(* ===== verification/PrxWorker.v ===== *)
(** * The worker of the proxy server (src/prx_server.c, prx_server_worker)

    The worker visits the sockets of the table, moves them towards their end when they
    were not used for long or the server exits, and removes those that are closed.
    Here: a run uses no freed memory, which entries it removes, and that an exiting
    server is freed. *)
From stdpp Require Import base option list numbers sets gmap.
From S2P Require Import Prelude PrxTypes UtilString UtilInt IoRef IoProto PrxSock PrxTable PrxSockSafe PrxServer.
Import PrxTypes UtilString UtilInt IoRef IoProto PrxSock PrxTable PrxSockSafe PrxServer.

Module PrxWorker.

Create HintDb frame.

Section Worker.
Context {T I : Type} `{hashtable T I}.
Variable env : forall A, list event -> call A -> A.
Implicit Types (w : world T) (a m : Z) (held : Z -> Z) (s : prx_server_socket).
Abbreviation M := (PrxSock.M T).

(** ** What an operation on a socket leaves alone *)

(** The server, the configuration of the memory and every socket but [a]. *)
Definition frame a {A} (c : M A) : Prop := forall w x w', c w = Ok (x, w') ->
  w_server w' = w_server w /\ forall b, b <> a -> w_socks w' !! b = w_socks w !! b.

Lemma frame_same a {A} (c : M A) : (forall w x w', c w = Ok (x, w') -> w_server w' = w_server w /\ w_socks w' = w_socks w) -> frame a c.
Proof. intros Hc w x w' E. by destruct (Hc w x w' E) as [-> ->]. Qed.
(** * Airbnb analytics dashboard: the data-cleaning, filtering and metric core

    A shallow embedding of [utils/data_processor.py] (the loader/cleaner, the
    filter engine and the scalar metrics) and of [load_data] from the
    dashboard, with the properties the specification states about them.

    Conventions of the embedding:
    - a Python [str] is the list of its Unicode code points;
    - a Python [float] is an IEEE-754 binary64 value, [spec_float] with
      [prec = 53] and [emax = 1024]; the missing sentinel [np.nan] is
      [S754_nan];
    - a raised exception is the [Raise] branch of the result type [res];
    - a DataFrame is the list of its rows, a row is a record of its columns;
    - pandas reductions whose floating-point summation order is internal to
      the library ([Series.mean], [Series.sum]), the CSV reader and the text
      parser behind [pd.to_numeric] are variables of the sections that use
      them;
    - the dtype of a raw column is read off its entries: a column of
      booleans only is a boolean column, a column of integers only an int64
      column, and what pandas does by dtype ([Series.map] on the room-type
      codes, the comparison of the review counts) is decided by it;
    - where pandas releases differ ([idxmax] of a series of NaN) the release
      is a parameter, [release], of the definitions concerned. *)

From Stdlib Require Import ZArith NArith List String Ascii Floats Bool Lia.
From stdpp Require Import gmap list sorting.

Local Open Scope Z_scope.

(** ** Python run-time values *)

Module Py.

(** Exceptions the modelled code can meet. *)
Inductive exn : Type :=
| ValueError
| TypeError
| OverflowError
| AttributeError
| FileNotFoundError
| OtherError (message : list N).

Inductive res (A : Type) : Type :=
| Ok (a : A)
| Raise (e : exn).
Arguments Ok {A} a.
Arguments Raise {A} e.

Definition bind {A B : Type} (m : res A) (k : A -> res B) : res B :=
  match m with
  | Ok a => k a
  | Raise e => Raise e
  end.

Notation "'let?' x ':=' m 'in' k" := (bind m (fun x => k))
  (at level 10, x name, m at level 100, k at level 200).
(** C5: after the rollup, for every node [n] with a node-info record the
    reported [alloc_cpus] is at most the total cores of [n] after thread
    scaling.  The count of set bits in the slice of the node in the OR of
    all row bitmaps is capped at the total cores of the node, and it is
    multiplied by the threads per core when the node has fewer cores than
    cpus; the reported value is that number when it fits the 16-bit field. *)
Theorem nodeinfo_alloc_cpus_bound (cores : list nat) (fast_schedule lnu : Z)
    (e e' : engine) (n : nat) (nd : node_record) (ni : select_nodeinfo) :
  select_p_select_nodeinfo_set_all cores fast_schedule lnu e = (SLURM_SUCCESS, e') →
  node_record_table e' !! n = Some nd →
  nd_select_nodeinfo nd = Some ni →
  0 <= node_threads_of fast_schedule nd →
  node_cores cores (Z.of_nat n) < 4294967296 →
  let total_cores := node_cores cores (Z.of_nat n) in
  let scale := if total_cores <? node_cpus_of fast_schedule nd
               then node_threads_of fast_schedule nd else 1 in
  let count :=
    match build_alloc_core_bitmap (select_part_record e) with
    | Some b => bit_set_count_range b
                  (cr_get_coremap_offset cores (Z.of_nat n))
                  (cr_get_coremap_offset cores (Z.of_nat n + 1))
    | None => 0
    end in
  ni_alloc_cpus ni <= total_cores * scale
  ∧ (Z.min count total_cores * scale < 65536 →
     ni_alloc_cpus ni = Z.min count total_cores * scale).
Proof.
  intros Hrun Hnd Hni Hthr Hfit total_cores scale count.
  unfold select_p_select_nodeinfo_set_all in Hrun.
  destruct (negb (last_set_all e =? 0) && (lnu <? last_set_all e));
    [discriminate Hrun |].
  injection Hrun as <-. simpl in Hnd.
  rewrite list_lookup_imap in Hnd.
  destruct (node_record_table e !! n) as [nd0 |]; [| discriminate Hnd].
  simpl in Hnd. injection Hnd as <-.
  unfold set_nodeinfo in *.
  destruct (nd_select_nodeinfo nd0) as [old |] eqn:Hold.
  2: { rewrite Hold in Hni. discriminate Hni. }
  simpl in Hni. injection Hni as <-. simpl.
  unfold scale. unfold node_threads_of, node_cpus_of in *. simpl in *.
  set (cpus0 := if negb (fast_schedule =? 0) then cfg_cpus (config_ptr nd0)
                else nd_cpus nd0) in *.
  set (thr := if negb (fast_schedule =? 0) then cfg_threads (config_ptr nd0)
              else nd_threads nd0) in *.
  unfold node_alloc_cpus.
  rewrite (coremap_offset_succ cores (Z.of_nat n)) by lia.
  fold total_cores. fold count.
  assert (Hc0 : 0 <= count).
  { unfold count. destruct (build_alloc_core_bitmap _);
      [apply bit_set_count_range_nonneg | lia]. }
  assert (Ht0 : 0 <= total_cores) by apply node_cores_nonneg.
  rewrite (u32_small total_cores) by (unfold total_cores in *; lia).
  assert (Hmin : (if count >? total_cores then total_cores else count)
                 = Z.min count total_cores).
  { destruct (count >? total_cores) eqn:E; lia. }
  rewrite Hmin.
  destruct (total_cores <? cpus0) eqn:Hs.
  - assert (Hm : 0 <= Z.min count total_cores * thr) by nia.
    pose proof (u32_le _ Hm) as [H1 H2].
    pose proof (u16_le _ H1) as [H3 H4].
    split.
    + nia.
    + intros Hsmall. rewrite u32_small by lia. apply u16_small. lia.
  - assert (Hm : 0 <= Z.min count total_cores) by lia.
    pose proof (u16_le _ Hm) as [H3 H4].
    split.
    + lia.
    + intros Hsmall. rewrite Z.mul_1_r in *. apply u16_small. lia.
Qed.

◆ ◆ ◆ ◆ ◆ ◆ ◆

**What you will do**.
Could you repeat exactly the lines in the listing above from the one with "nd_select_nodeinfo nd = Some ni →" down to the one with "assert (Ht0 : 0"? Include both of those lines.

**Output of the task**.
  nd_select_nodeinfo nd = Some ni →
  0 <= node_threads_of fast_schedule nd →
  node_cores cores (Z.of_nat n) < 4294967296 →
  let total_cores := node_cores cores (Z.of_nat n) in
  let scale := if total_cores <? node_cpus_of fast_schedule nd
               then node_threads_of fast_schedule nd else 1 in
  let count :=
    match build_alloc_core_bitmap (select_part_record e) with
    | Some b => bit_set_count_range b
                  (cr_get_coremap_offset cores (Z.of_nat n))
                  (cr_get_coremap_offset cores (Z.of_nat n + 1))
    | None => 0
    end in
  ni_alloc_cpus ni <= total_cores * scale
  ∧ (Z.min count total_cores * scale < 65536 →
     ni_alloc_cpus ni = Z.min count total_cores * scale).
Proof.
  intros Hrun Hnd Hni Hthr Hfit total_cores scale count.
  unfold select_p_select_nodeinfo_set_all in Hrun.
  destruct (negb (last_set_all e =? 0) && (lnu <? last_set_all e));
    [discriminate Hrun |].
  injection Hrun as <-. simpl in Hnd.
  rewrite list_lookup_imap in Hnd.
  destruct (node_record_table e !! n) as [nd0 |]; [| discriminate Hnd].
  simpl in Hnd. injection Hnd as <-.
  unfold set_nodeinfo in *.
  destruct (nd_select_nodeinfo nd0) as [old |] eqn:Hold.
  2: { rewrite Hold in Hni. discriminate Hni. }
  simpl in Hni. injection Hni as <-. simpl.
  unfold scale. unfold node_threads_of, node_cpus_of in *. simpl in *.
  set (cpus0 := if negb (fast_schedule =? 0) then cfg_cpus (config_ptr nd0)
                else nd_cpus nd0) in *.
  set (thr := if negb (fast_schedule =? 0) then cfg_threads (config_ptr nd0)
              else nd_threads nd0) in *.
  unfold node_alloc_cpus.
  rewrite (coremap_offset_succ cores (Z.of_nat n)) by lia.
  fold total_cores. fold count.
  assert (Hc0 : 0 <= count).
  { unfold count. destruct (build_alloc_core_bitmap _);
      [apply bit_set_count_range_nonneg | lia]. }
  assert (Ht0 : 0 <= total_cores) by apply node_cores_nonneg.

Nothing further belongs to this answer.